Then we feed some inputs into this layer. As can be seen from the result, it is exactly doing the calculation of  
$y=0.8693x-0.2126$

In [28]:
inputs = torch.tensor([[1.0], [2.0], [3.0], [4.0]], requires_grad=True)
# targets = torch.tensor([[2.0], [4.0], [6.0], [8.0]])
predictions = model(inputs)
print(predictions)

tensor([[0.6567],
        [1.5259],
        [2.3952],
        [3.2644]], grad_fn=<AddmmBackward0>)
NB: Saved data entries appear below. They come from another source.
(** C2.  When the request cell completes, the table bound to [gdf] is the
    frame answered by [__emptyframe()] with the tables answered by the
    endpoint appended one after the other, that is the concatenation of
    the per-region tables in the order of the regions (one exchange per
    region, each carrying that region's boundary); with no region drawn
    no request is made and [gdf] is the empty frame.  The cell completes
    whenever [SRwidgets] and [m] are bound and no call raises. *)
Theorem result_table_is_fold {World : Type}
    (handle : forall T : Type, ext T -> World -> outcome T * World)
    (g : globals) (w : World) :
  let r := exec handle Requests g w in
  (failure r = None ->
   exists empty regions,
     frames (trace r) = [empty] /\ regions_read (trace r) = [regions]
     /\ gdf (names r) = Some (fold_left append (answers (trace r)) empty)
     /\ gdf (names r) = Some (empty ++ concat (answers (trace r)))
     /\ omap exchange (trace r) = zip (submitted (trace r)) (inr <$> answers (trace r))
     /\ Forall2 (fun poly d => d !! "poly" = Some (region_value poly))
                regions (submitted (trace r))
     /\ length (answers (trace r)) = length regions
     /\ (regions = [] -> submitted (trace r) = [] /\ gdf (names r) = Some empty))
  /\ (is_Some (SRwidgets g) -> is_Some (m g) -> quiet (trace r) -> failure r = None).
Proof.
  intros r. destruct (requests_run handle g w) as (Hrun & Htotal & _).
  fold r in Hrun, Htotal. split; [| by auto].
  intros Hdone.
  destruct (Hrun Hdone) as (sr & mm & asset & release & empty & regions & loop
                            & ds & ts & _ & _ & Htr & Hblks & Hnames).
  destruct (request_blocks_observed Hblks)
    as (Hflat & Hlen & Hx & Hframes & Hregions & _).
  assert (Hlen' : length ts = length ds)
    by (rewrite Hlen; by eapply Forall2_length).
  destruct (zip_answers ds ts Hlen') as [Hds Hts].
  assert (Hsub : submitted (trace r) = ds).
  { rewrite Htr, submitted_app, (submitted_exchange loop), Hx, Hds. reflexivity. }
  assert (Hans : answers (trace r) = ts).
  { rewrite answers_exchange, Htr, omap_app, Hx. simpl. exact Hts. }
  assert (Hex : omap exchange (trace r) = zip ds (inr <$> ts)).
  { rewrite Htr, omap_app, Hx. reflexivity. }
  assert (Hfr : frames (trace r) = [empty]).
  { unfold frames in *. rewrite Htr, omap_app, Hframes. reflexivity. }
  assert (Hrr : regions_read (trace r) = [regions]).
  { unfold regions_read in *. rewrite Htr, omap_app, Hregions. reflexivity. }
  exists empty, regions. rewrite Hsub, Hans, Hnames, Hex, Hfr, Hrr. simpl.
  split; [done |]. split; [done |]. split; [done |].
  split; [by rewrite fold_append |]. split; [done |].
  split; [| split; [exact Hlen |]].
  - eapply Forall2_impl; [exact Hflat |]. intros poly d Hd. apply Hd.
  - intros ->. apply Forall2_nil_inv_l in Hflat as ->. by destruct ts.
Qed.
You can find out the gradient of the sum of the predictions:

$\frac{\partial prediction}{\partial weight} = \frac{\partial \sum(predictions)}{\partial weight}=
\frac{\partial \sum(inputs*weights+bias)}{\partial weight} = \sum(inputs)$  


Also you can check the $\frac{\partial f}{ \partial a}$

In [24]:
model.zero_grad()
predictions.backward(torch.ones_like(predictions))
print(model.weight.grad)
print(inputs.grad)

tensor([[10.]])
tensor([[0.8693],
        [0.8693],
        [0.8693],
        [0.8693]])


But we do not want the weight to move towards the driection that make the prediction smaller, instead we want to minimize the loss function. So now we can calculate the loss. The expression of loss function is:  

$L(y_{pred}, y_{target}) = (1/N) * \sum (y_{pred_i} - y_{target_i})^2$  

$\frac{\partial L}{\partial weight}$

In [29]:
model.zero_grad()
targets = torch.tensor([[2.0], [4.0], [6.0], [8.0]])
loss = loss_function(predictions, targets)
print(loss)
loss.backward()
print(model.weight.grad)
print(inputs.grad)

tensor(10.8365, grad_fn=<MseLossBackward0>)
tensor([[-18.0241]])
tensor([[-0.5839],
        [-1.0753],
        [-1.5668],
        [-2.0582]])


OK. So now I already have the gradient of the weight. This is the direction of increasing the loss, thus we need to use gradient descent to go down.
The SGD expression is $weight = weight - lr * gradient$  
So that it is
$0.8693 - 0.01 * -18.0241 = 1.0495$

In [30]:
optimizer = torch.optim.SGD(model.parameters(), lr=0.01)
optimizer.step()
print(model.weight)
print(model.weight.grad)
print(inputs.grad)

Parameter containing:
tensor([[1.0495]], requires_grad=True)
tensor([[-18.0241]])
tensor([[-0.5839],
        [-1.0753],
        [-1.5668],
        [-2.0582]])


In [31]:
# Clear the gradients for the next iteration. Otherwise the gradients will be accumulated to existing gradients.
optimizer.zero_grad()
print(model.weight.grad)

None